ASSIGNMENT: Records follow. Select each line holding "safe".

MATERIAL TO PROCESS:
(** The pairs of a list with distinct keys. *)
Lemma NoDup_fst_inj (l : list (PthreadT * Z)) u a b : NoDup l.*1 -> (u, a) ∈ l -> (u, b) ∈ l -> a = b.
Proof.
  induction l as [|[x y] l IH]; simpl; [intros _ H; by apply elem_of_nil in H|].
  intros [Hx Hl]%NoDup_cons Ha Hb. apply elem_of_cons in Ha, Hb.
  destruct Ha as [Ha|Ha], Hb as [Hb|Hb]; simplify_eq; [done| | |by apply IH].
  - destruct Hx. apply list_elem_of_fmap. by exists (x, b).
  - destruct Hx. apply list_elem_of_fmap. by exists (x, a).
Qed.

(** A thread that is alive finds the others as the invariant says. *)
Lemma alive_ready u w c h : safe w c -> inv_but None w c h -> alive c u = true -> ready u w c.
Proof.
  intros [S1 S2 S3 S4 S5 S6 S7] I Ha. split; eauto.
  - intros Hb. destruct (S3 Hb) as [Ho Hsp]. split; [|done]. intros v Hv. by apply Ho.
  - intros Hi. by apply stateless_blank, S2.
  - apply children_fresh_spec. split; [apply I|]. intros v Hv. apply (inv_fresh _ _ _ _ I) in Hv.
    rewrite alive_put_ne; [done|]. congruence.
  - intros v _ Hg. by eapply parked_sleeper.
Qed.

(** The world in which [rsched_reinit] is analysed: the old state is dropped. *)
Lemma reinit_ready u w c h :
  safe w c -> inv_but None w c h -> (forall v, alive c v = true -> v = u) -> spawned w = [] ->
  ready u (set_STATE None w) c.
Proof.
  intros [S1 S2 S3 S4 S5 S6 S7] I Ho Hsp. split; try done.
  - intros v _ [sa Hv]. simpl in Hv. rewrite Hsp in Hv. by apply elem_of_nil in Hv.
  - intros v x Hne Hg. destruct x; try done; by destruct Hne; apply Ho; eapply get_alive.
  - unfold children_fresh. simpl. by rewrite Hsp.
  - intros v _ Hg. exact (parked_sleeper h w c v I Hg).
Qed.
(* ===== verification/Typed.v ===== *)
(** Every field keeps its type.

    The model writes the machine integers of the source as [Z], and the words of the
    library's tables as plain values.  Here is what their types promise: a [u32] stays
    below 2^32, the generator's state is a non-zero [u64], memory holds bytes, a
    resolved symbol is not null, a barrier with its last thread is empty, a fresh box
    is not a live one.  A program is typed when it keeps a typed world typed, whatever
    typed world it finds after a suspension, and returns a value of its type.  This
    holds in every build, with or without spurious wake-ups. *)
From S2P Require Import Prelude Event Scheduler Machine State Runtime Sample Memory Api Atomics Contracts Elf Preload Discipline Starting System.
Import StateOps.

(** * The types of the data *)

(** A [pid_t] of a thread, or 0. *)
Definition in_pid (x : Z) : Prop := 0 <= x < 2 ^ 31.

Definition rng_typed (r : Rng.t) : Prop := in_u64 (Rng.state r) /\ Rng.state r <> 0.
Definition scheduler_typed (b : BoxScheduler) : Prop :=
  match b with
  | BoxRandomWalk s => rng_typed (RandomWalk.rng s)
  | BoxLogging s => rng_typed (RandomWalk.rng (LoggingScheduler.inner s))
  end.
Definition thread_typed (pt : PthreadT) (th : Thread) : Prop := pthread th = pt /\ in_pid (tid th).
Definition mutex_typed (m : SMutex.t) : Prop :=
  in_pid (SMutex.owner_tid m) /\ in_u32 (SMutex.recursive_count m).
(** Fewer threads wait than the barrier is for; nobody waits at one for 0. *)
Definition barrier_typed (b : SBarrier.t) : Prop :=
  in_u32 (SBarrier.count b) /\ Z.of_nat (length (SBarrier.waiters b)) < Z.max 1 (SBarrier.count b).

Record typed_state (s : State BoxScheduler) : Prop := mkTypedState {
  typed_scheduler : scheduler_typed (scheduler s);
  typed_info : map_Forall thread_typed (info s);
  typed_mutexes : map_Forall (fun _ => mutex_typed) (mutexes s);
  typed_barriers : map_Forall (fun _ => barrier_typed) (barriers s)
}.

(** The cached mode is one of the three bits' unions, or not known yet. *)
Definition mode_typed (m : Z) : Prop := 0 <= m < 8 \/ m = U64_MAX.
Record typed_statics (x : Statics) : Prop := mkTypedStatics {
  typed_next : map_Forall (fun _ p => p <> 0) (NEXT x);
  typed_creations : in_u64 (TSAN_PTHREAD_CREATE_COUNT x);
  typed_mode : mode_typed (TSAN_BACKGROUND_MODE x)
}.

Record typed (w : World) : Prop := mkTyped {
  typed_STATE : forall s, STATE w = Some s -> typed_state s;
  typed_MY_PT : map_Forall (fun u v => v = u) (MY_PT w);
  typed_depth : map_Forall (fun _ d => in_u32 d) (CALL_DEPTH w);
  typed_boxes : map_Forall (fun x _ => 0 < x < next_box w /\ gates w !! x = None) (boxes w);
  typed_gates : map_Forall (fun x _ => 0 < x < next_box w) (gates w);
  typed_next_box : 0 < next_box w;
  typed_mem : bytes_ok (mem w);
  typed_shim : typed_statics (statics w)
}.

(** * The operations of the state *)
Section StateTyping.
Implicit Types s : State BoxScheduler.

Lemma rng_typed_new seed : in_u64 seed -> rng_typed (Rng.new seed).
Proof.
  intros H. unfold Rng.new, rng_typed. simpl. destruct (Z.eqb_spec seed 0); [|done]. split; [|done].
  unfold in_u64, u64_mod. lia.
Qed.

Lemma rng_typed_next r : rng_typed r -> rng_typed (snd (Rng.next r)).
Proof.
  intros [Hr Hn]. split; simpl; [by apply Rng.step_range|]. intros E. apply Hn.
  apply Rng.step_inj; [done|by split; vm_compute|]. by rewrite E.
Qed.

Lemma walk_typed (s s' : RandomWalk.t) bl o :
  RandomWalk.choose s bl = Ok (o, s') -> rng_typed (RandomWalk.rng s) -> rng_typed (RandomWalk.rng s').
Proof.
  rewrite RandomWalk.choose_pick. intros [= _ <-] H. destruct (_ =? _)%nat; [done|]. by apply rng_typed_next.
Qed.

Lemma box_typed b bl o b' : Scheduler.choose b bl = Ok (o, b') -> scheduler_typed b -> scheduler_typed b'.
Proof.
  destruct b as [s|[s]]; simpl; intros E H.
  - apply rbind_Ok in E as ([o' s'] & E & E'). simplify_eq. by eapply walk_typed.
  - unfold LoggingScheduler.choose in E. simpl in E. apply rbind_Ok in E as ([o' s'] & E & E').
    apply rbind_Ok in E as ([o2 s2] & E & E2). simplify_eq. by eapply walk_typed.
Qed.

Lemma on_event_typed b ev b' out : on_event b ev = (b', out) -> scheduler_typed b -> scheduler_typed b'.
Proof. destruct b as [s|[s]]; simpl; intros E H; by simplify_eq. Qed.

Lemma typed_modify pt f s s' :
  (forall th, thread_typed pt th -> thread_typed pt (f th)) ->
  modify pt f s = Ok s' -> typed_state s -> typed_state s'.
Proof.
  intros Hf E [H1 H2 H3 H4]. unfold modify, t in E. invert_ok. split; simpl; [done| |done|done].
  apply map_Forall_insert_2; [|done]. apply Hf. by eapply H2.
Qed.

Lemma typed_modify_unwrap pt f s s' :
  (forall th, thread_typed pt th -> thread_typed pt (f th)) ->
  modify_unwrap pt f s = Ok s' -> typed_state s -> typed_state s'.
Proof.
  intros Hf E. unfold modify_unwrap in E. invert_ok. apply (typed_modify pt f); [done|].
  unfold modify, t. by rewrite H.
Qed.

Lemma typed_choose s o s' : choose s = Ok (o, s') -> typed_state s -> typed_state s'.
Proof.
  unfold choose. intros E [H1 H2 H3 H4]. apply rbind_Ok in E as (bl & _ & E).
  apply rbind_Ok in E as ([o' sch] & Ec & E). simplify_eq. split; simpl; [by eapply box_typed|done..].
Qed.

Lemma typed_pick_waiter msg ws s x ws' s' :
  pick_waiter msg ws s = Ok (x, ws', s') -> typed_state s -> typed_state s'.
Proof.
  unfold pick_waiter. intros E [H1 H2 H3 H4]. apply rbind_Ok in E as ([o sch] & Ec & E).
  apply rbind_Ok in E as (idx & _ & E). apply rbind_Ok in E as ([y l] & _ & E). simplify_eq.
  split; simpl; [by eapply box_typed|done..].
Qed.

Lemma typed_set_mutexes m s :
  map_Forall (fun _ => mutex_typed) m -> typed_state s -> typed_state (set_mutexes m s).
Proof. intros Hm [H1 H2 H3 H4]. by split. Qed.
Lemma typed_set_barriers b s :
  map_Forall (fun _ => barrier_typed) b -> typed_state s -> typed_state (set_barriers b s).
Proof. intros Hb [H1 H2 H3 H4]. by split. Qed.
Lemma typed_set_conds c s : typed_state s -> typed_state (set_conds c s).
Proof. intros [H1 H2 H3 H4]. by split. Qed.

Lemma add_u32_typed checks a b c : in_u32 a -> 0 <= b -> add_u32 checks a b = Ok c -> in_u32 c.
Proof.
  unfold add_u32, in_u32. intros Ha Hb. destruct (Z.ltb_spec (a + b) u32_mod).
  - intros [= <-]. lia.
  - destruct checks; [done|]. intros [= <-]. apply wrap32_range.
Qed.
Lemma sub_u32_typed checks a b c : in_u32 a -> 0 <= b -> sub_u32 checks a b = Ok c -> in_u32 c.
Proof.
  unfold sub_u32, in_u32. intros Ha Hb. destruct (Z.leb_spec b a).
  - intros [= <-]. lia.
  - destruct checks; [done|]. intros [= <-]. apply wrap32_range.
Qed.

Lemma blocking_typed pt b th : thread_typed pt th -> thread_typed pt (Thread.set_blocking b th).
Proof. done. Qed.

Lemma entry_typed s key tid :
  in_pid tid -> typed_state s -> mutex_typed (default (SMutex.mk tid 0 []) (mutexes s !! key)).
Proof.
  intros Ht [_ _ H _]. destruct (mutexes s !! key) as [m|] eqn:E; simpl; [by eapply H|].
  split; simpl; [done|]. unfold in_u32, u32_mod. lia.
Qed.
Lemma Forall_le_list_sum {A : Type} (f : A -> nat) (l : list A) :
  Forall (fun x => f x <= list_sum (map f l)) l.
Proof.
  induction l as [|x l IH]; constructor; simpl; [lia |].
  eapply Forall_impl; [exact IH |]. simpl. intros; lia.
Qed.

Lemma seen_ok_step (h : heap) (n : nat) (s s' : gset loc) :
  seen_ok h n s -> s ⊆ s' -> (forall l, l ∈ s' -> l ∉ s -> barren h l) -> seen_ok h n s'.
Proof.
  intros Hs _ Hnew l Hl t Ht. destruct (decide (l ∈ s)) as [Hin|Hout].
  - exact (Hs l Hin t Ht).
  - left. exact (Hnew l Hl Hout t Ht).
Qed.

Lemma seen_ok_enter (h : heap) (t : json) (l : loc) (m : nat) (s : gset loc) :
  unfolds h t (VRef l) -> m < jsize t -> seen_ok h (jsize t) s ->
  seen_ok h m ({[l]} ∪ s).
Proof.
  intros Ht Hm Hs l' Hl' t' Ht'. apply elem_of_union in Hl' as [Hl'|Hl'].
  - apply elem_of_singleton in Hl'. subst l'. right.
    now rewrite <- (unfolds_functional h t t' _ Ht Ht').
  - destruct (Hs l' Hl' t' Ht') as [Hb|Hlt]; [now left | right; lia].
Qed.

Lemma simulates_weaken {B : Type} (good : loc -> Prop) (inv inv' : gset loc -> Prop)
      (bt : option B) (bh : gset loc -> option (option B * gset loc)) :
  (forall s, inv' s -> inv s) -> simulates good inv bt bh -> simulates good inv' bt bh.
Proof. intros Hi H s Hs. exact (H s (Hi s Hs)). Qed.

Lemma seen_ok_le (h : heap) (n m : nat) (s : gset loc) :
  n <= m -> seen_ok h m s -> seen_ok h n s.
Proof.
  intros Hnm Hs l Hl t Ht. destruct (Hs l Hl t Ht) as [Hb|Hlt]; [now left | right; lia].
Qed.

Lemma entered_subseteq (l : loc) (s s' : gset loc) : {[l]} ∪ s ⊆ s' -> s ⊆ s'.
Proof. set_solver. Qed.

Lemma entered_new (l l' : loc) (s : gset loc) : l' ∈ {[l]} ∪ s -> l' ∉ s -> l' = l.
Proof.
  intros H Hn. apply elem_of_union in H as [H|H]; [| contradiction].
  now apply elem_of_singleton in H.
Qed.

Lemma entered_grows (l : loc) (s : gset loc) : s ⊆ {[l]} ∪ s.
Proof. set_solver. Qed.
(** X3: two launches share no descriptor.  After [launch_setup] has run
    twice, the twelve references of the two containers are all different,
    and the first container still reads the six descriptors it read after
    the first run. *)
Theorem launches_share_no_descriptor
    (p1 p2 : Prefix) (t1 t2 : Timeout) (w : World H) :
  namespace_total hn ->
  exists c1 w1 c2 w2,
    exec (launch_handler hn) (launch_setup p1 t1) w = (Returned [c1], w1) /\
    exec (launch_handler hn) (launch_setup p2 t2) w1 = (Returned [c2], w2) /\
    NoDup (ComposableNodeContainer.composable_node_descriptions c1 ++
           ComposableNodeContainer.composable_node_descriptions c2) /\
    graph_of w2 c1 = graph_of w1 c1 /\
    length (graph_of w2 c1) = 6 /\
    length (graph_of w2 c2) = 6.
Proof.
  intros Htot.
  destruct (launch_setup_objects hn p1 t1 w Htot)
    as (c1 & w1 & ds1 & Hexec1 & Hlen1 & Hlook1 & Hnd1 & _ & Hdom1 & _).
  destruct (launch_setup_objects hn p2 t2 w1 Htot)
    as (c2 & w2 & ds2 & Hexec2 & Hlen2 & Hlook2 & Hnd2 & Hfree2 & _ & _).
  exists c1, w1, c2, w2. split; [exact Hexec1 |]. split; [exact Hexec2 |].
  assert (Hlook12 : Forall2 (fun l d => heap w2 !! l = Some d)
                      (ComposableNodeContainer.composable_node_descriptions c1) ds1).
  { eapply Forall2_impl; [exact Hlook1 |]. intros l d Hl.
    pose proof (exec_launch_frame hn (launch_setup p2 t2) w1 l d
                  (launch_setup_mutation_free p2 t2) Hl) as Hf.
    by rewrite Hexec2 in Hf. }
  split.
  { apply NoDup_app. split; [exact Hnd1 |]. split; [| exact Hnd2].
    intros l Hl1 Hl2.
    rewrite Forall_forall in Hfree2. apply (Hfree2 l Hl2).
    rewrite Hdom1, elem_of_union, elem_of_list_to_set. by right. }
  rewrite (graph_of_lookup w2 c1 ds1 Hlook12), (graph_of_lookup w1 c1 ds1 Hlook1),
    (graph_of_lookup w2 c2 ds2 Hlook2).
  by repeat split.
Qed.


Lemma perform_count (c : harness_call) (op : operation Prefix Timeout) (w : World H) :
  harness_call_eqb c CallGenerateNamespace = false ->
  count_call c (calls (perform hn w op)) = count_call c (calls w) + count_hook c [op].
Proof.
  intros Hc. destruct op as [p t | | |]; unfold perform.
  - destruct (launch_setup_trace hn p t w)
      as [(n0 & n1 & n2 & n3 & n4 & n5 & n6 & l0 & l1 & l2 & l3 & l4 & l5 & w'
           & -> & _ & _ & _ & Hcalls)
         | (k & ex & w' & _ & -> & _ & Hcalls)];
      simpl; rewrite Hcalls, count_call_app, count_call_namespace by done;
      unfold count_hook; simpl; lia.
  - unfold generate_test_description. rewrite exec_call. simpl. unfold harness_answer.
    destruct (generate_test_description_with_nsys_impl hn launch_setup (harness_state w)).
    simpl. rewrite count_call_app. unfold count_hook, count_call. simpl.
    by destruct c.
  - simpl. unfold count_hook. simpl. lia.
  - unfold test_benchmark. rewrite exec_call. simpl. unfold harness_answer.
    destruct (run_benchmark_impl hn (harness_state w)).
    simpl. rewrite count_call_app. unfold count_hook, count_call. simpl.
    by destruct c.
Qed.

(** X8: the harness is asked to run the benchmark once per run of
    [test_benchmark], and for a test description once per run of
    [generate_test_description], whatever else runs in between and whether
    or not calls fail: [launch_setup] and the class body make neither
    call. *)
Theorem hook_calls_counted (ops : list (operation Prefix Timeout)) (w : World H) :
  count_call CallRunBenchmark (calls (perform_all hn ops w)) =
    count_call CallRunBenchmark (calls w) + count_hook CallRunBenchmark ops /\
  count_call CallGenerateTestDescriptionWithNsys (calls (perform_all hn ops w)) =
    count_call CallGenerateTestDescriptionWithNsys (calls w) +
    count_hook CallGenerateTestDescriptionWithNsys ops.
Proof.
  assert (Hall : forall c, harness_call_eqb c CallGenerateNamespace = false ->
            forall (ops : list (operation Prefix Timeout)) (w : World H),
              count_call c (calls (perform_all hn ops w)) =
              count_call c (calls w) + count_hook c ops).
  { intros c Hc ops0. induction ops0 as [| op ops' IH]; intros w0; simpl.
    - unfold count_hook. simpl. lia.
    - rewrite IH, (perform_count c op w0 Hc).
      unfold count_hook. simpl.
      destruct (match hook_call_of op with
                | Some c' => harness_call_eqb c c'
                | None => false
                end); simpl; lia. }
  split; by apply Hall.
Qed.
End LaunchSetupExtras.

(** * Beyond the claims: invariants of the tables *)


(** X6: the node under test hears replayed data only.  PlaybackNode
    records nothing but topics of the live sources (DataLoaderNode and
    VisualSlamNode) and plays back on other names; no live source is tied
    to a played-back topic, [/tf] included; every topic NvbloxNode is
    remapped to is a played-back one. *)
Theorem replayed_data_only (ns : string) :
  exists dl vs pb nv,
    node_named "DataLoaderNode" (fixed_descriptors ns) = Some dl /\
    node_named "VisualSlamNode" (fixed_descriptors ns) = Some vs /\
    node_named "PlaybackNode" (fixed_descriptors ns) = Some pb /\
    node_named "NvbloxNode" (fixed_descriptors ns) = Some nv /\
    subsetb (recorded_topics pb) (bus_topics dl ++ bus_topics vs) = true /\
    disjointb (recorded_topics pb) (played_topics pb) = true /\
    disjointb (bus_topics dl ++ bus_topics vs) (played_topics pb) = true /\
    existsb (String.eqb "/tf") (played_topics pb) = true /\
    subsetb (bus_topics nv) (played_topics pb) = true.
Proof.
  exists (data_loader_node ns), (visual_slam_node ns), (playback_node ns), (nvblox_node ns).
  repeat split.
Qed.

(** X7: names are unambiguous.  The six node names differ; within every
    descriptor no logical name is remapped twice, no topic is the target of
    two remappings, and no parameter key is given twice. *)
Theorem names_unambiguous (ns : string) :
  distinctb (List.map ComposableNode.name (fixed_descriptors ns)) = true /\
  forallb
    (fun d => distinctb (List.map fst (ComposableNode.remappings d)) &&
              distinctb (bus_topics d) &&
              distinctb (parameter_keys d))
    (fixed_descriptors ns) = true.
Proof. split; reflexivity. Qed.

(** * Beyond the claims: sequences of operations *)

Section Sequences.
Context {Prefix Timeout LaunchDescription H : Type}.
Context (hn : Harness Prefix Timeout LaunchDescription H).

Lemma perform_size (op : operation Prefix Timeout) (w : World H) :
  namespace_total hn ->
  size (heap (perform hn w op)) = size (heap w) + 6 * count_launches [op].
Proof.
  intros Htot. destruct op as [p t | | |]; unfold perform.
  - destruct (launch_setup_objects hn p t w Htot)
      as (c & w' & ds & -> & Hlen & Hlook & Hnd & Hfree & Hdom & _).
    simpl. rewrite <- !size_dom, Hdom, size_union.
    + rewrite size_list_to_set by exact Hnd.
      rewrite (Forall2_length _ _ _ Hlook), Hlen. unfold count_launches. simpl. lia.
    + intros l Hl1 Hl2. rewrite elem_of_list_to_set in Hl2.
      rewrite Forall_forall in Hfree. by apply (Hfree l Hl2).
  - unfold generate_test_description. rewrite exec_call, hook_handler_heap by done.
    unfold count_launches. simpl. lia.
  - unfold count_launches. simpl. lia.
  - unfold test_benchmark. rewrite exec_call, hook_handler_heap by done.
    unfold count_launches. simpl. lia.
Qed.

(** X9: only [launch_setup] creates descriptors, six per run.  After any
    sequence of operations, with a harness that answers the namespace
    calls, the heap holds six descriptors more for every [launch_setup]
    in the sequence; the hooks and the class body add none. *)
Theorem descriptors_created_by_launches
    (ops : list (operation Prefix Timeout)) (w : World H) :
  namespace_total hn ->
  size (heap (perform_all hn ops w)) = size (heap w) + 6 * count_launches ops.
Proof.
  intros Htot. revert w.
  induction ops as [| op ops IH]; intros w; simpl.
  - unfold count_launches. simpl. lia.
  - rewrite IH, (perform_size op w Htot).
    unfold count_launches. simpl.
    destruct op; simpl; lia.
Qed.
End Sequences.

(** * The extras at a harness that answers [/r2b] *)

Lemma launch_setup_six_new_objects_witness :
  namespace_total (static_harness "/r2b") /\
  (exists c w',
      exec (launch_handler (static_harness "/r2b")) (launch_setup "" 0%Z) empty_world =
        (Returned [c], w') /\
      length (ComposableNodeContainer.composable_node_descriptions c) = 6 /\
      NoDup (ComposableNodeContainer.composable_node_descriptions c) /\
      Forall (fun l => heap empty_world !! l = None)
        (ComposableNodeContainer.composable_node_descriptions c) /\
      Forall (fun l => is_Some (heap w' !! l))
        (ComposableNodeContainer.composable_node_descriptions c) /\
      dom (heap w') =
        dom (heap empty_world) ∪
        list_to_set (ComposableNodeContainer.composable_node_descriptions c) /\
      (forall l, l ∉ ComposableNodeContainer.composable_node_descriptions c ->
                 heap w' !! l = heap empty_world !! l)).
Proof.
  assert (Htot : namespace_total (static_harness "/r2b")).
  { intros h. exists "/r2b", h. reflexivity. }
  split; [exact Htot |].
  apply (launch_setup_six_new_objects (static_harness "/r2b") "" 0%Z empty_world Htot).
Defined.
Lemma kernal_call_examples :
  cpu_a (cpu (cpu_step (mkHost 0x41 true) (program_at 0x0800 [0x20; 0xE4; 0xFF]))) = 0x41 /\
  cpu_a (cpu (cpu_step quiet (program_at 0x0800 [0x20; 0xCF; 0xFF]))) = 0xFF.
Proof.
  assert (B1 : Forall byte [0x20; 0xE4; 0xFF]) by (repeat constructor; unfold byte; lia).
  assert (B2 : Forall byte [0x20; 0xCF; 0xFF]) by (repeat constructor; unfold byte; lia).
  split.
  - destruct (kernal_call (mkHost 0x41 true) (program_at 0x0800 [0x20; 0xE4; 0xFF]))
      as (Hr & _).
    + apply (machine_wf_program_at _ _ B1).
    + closed_bounds.
    + vm_compute. reflexivity.
    + closed_bounds.
    + rewrite Hr. vm_compute. reflexivity.
  - destruct (kernal_call quiet (program_at 0x0800 [0x20; 0xCF; 0xFF])) as (Hr & _).
    + apply (machine_wf_program_at _ _ B2).
    + closed_bounds.
    + vm_compute. reflexivity.
    + closed_bounds.
    + rewrite Hr. vm_compute. reflexivity.
Defined.

(** ** The I/O registers *)

Ltac io_ranges :=
  unfold VIC_BASE_ADDRESS, VIC_REGISTERS_SIZE, SID_BASE_ADDRESS, SID_REGISTERS_SIZE,
         CIA1_BASE_ADDRESS, CIA2_BASE_ADDRESS, CIA_REGISTERS_SIZE in *.

Lemma keyboard_scan_frame (io io' : IO) :
  cia1_registers io' 0 = cia1_registers io 0 ->
  keyboard_matrix io' = keyboard_matrix io ->
  keyboard_scan io' = keyboard_scan io.
Proof. intros H1 H2. unfold keyboard_scan. rewrite H1, H2. reflexivity. Qed.

(** X19: the four chips' registers are a register file: a write to a
    decoded address is read back as the byte written, except at [$DC00],
    where the read is the keyboard scan under the row selection just
    written; a write to any other address changes nothing and a read there
    gives [$FF]; and a write does not change what any other address reads. *)
Theorem io_write_read (io : IO) (address value other : Z) :
  let a := u16 address in
  let io' := fst (io_write io address value) in
  io_read io' address =
    (if io_register a
     then if a =? CIA1_BASE_ADDRESS then keyboard_scan io' else u8 value
     else 0xFF) /\
  (io_register a = false -> io' = io) /\
  (u16 other <> a -> io_read io' other = io_read io other).
Proof.
  intros a io'. unfold io', io_read, io_write, io_register. cbv zeta. fold a.
  pose proof (u16_range address) as Ha. fold a in Ha.
  pose proof (u16_range other) as Hb. set (b := u16 other) in *.
  clearbody a b. io_ranges.
  split; [|split].
  - zbool; cbn [fst vic_registers sid_registers cia1_registers cia2_registers
                set_vic_registers set_sid_registers set_cia1_registers set_cia2_registers];
      try (destruct (_ && _); cbn [fst sid_registers set_sid_registers]);
      rewrite ?store_same; zbool.
  - zbool; intros; try discriminate; reflexivity.
  - intros N. zbool;
      cbn [fst vic_registers sid_registers cia1_registers cia2_registers
           set_vic_registers set_sid_registers set_cia1_registers set_cia2_registers];
      try (destruct (_ && _); cbn [fst sid_registers set_sid_registers cia1_registers
                                   vic_registers cia2_registers]);
      rewrite ?store_other by lia; try reflexivity;
      apply keyboard_scan_frame; cbn [cia1_registers keyboard_matrix set_cia1_registers
                                      set_vic_registers set_sid_registers
                                      set_cia2_registers];
      rewrite ?store_other by lia; reflexivity.
Qed.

THE ANSWER:
Lemma alive_ready u w c h : safe w c -> inv_but None w c h -> alive c u = true -> ready u w c.
  safe w c -> inv_but None w c h -> (forall v, alive c v = true -> v = u) -> spawned w = [] ->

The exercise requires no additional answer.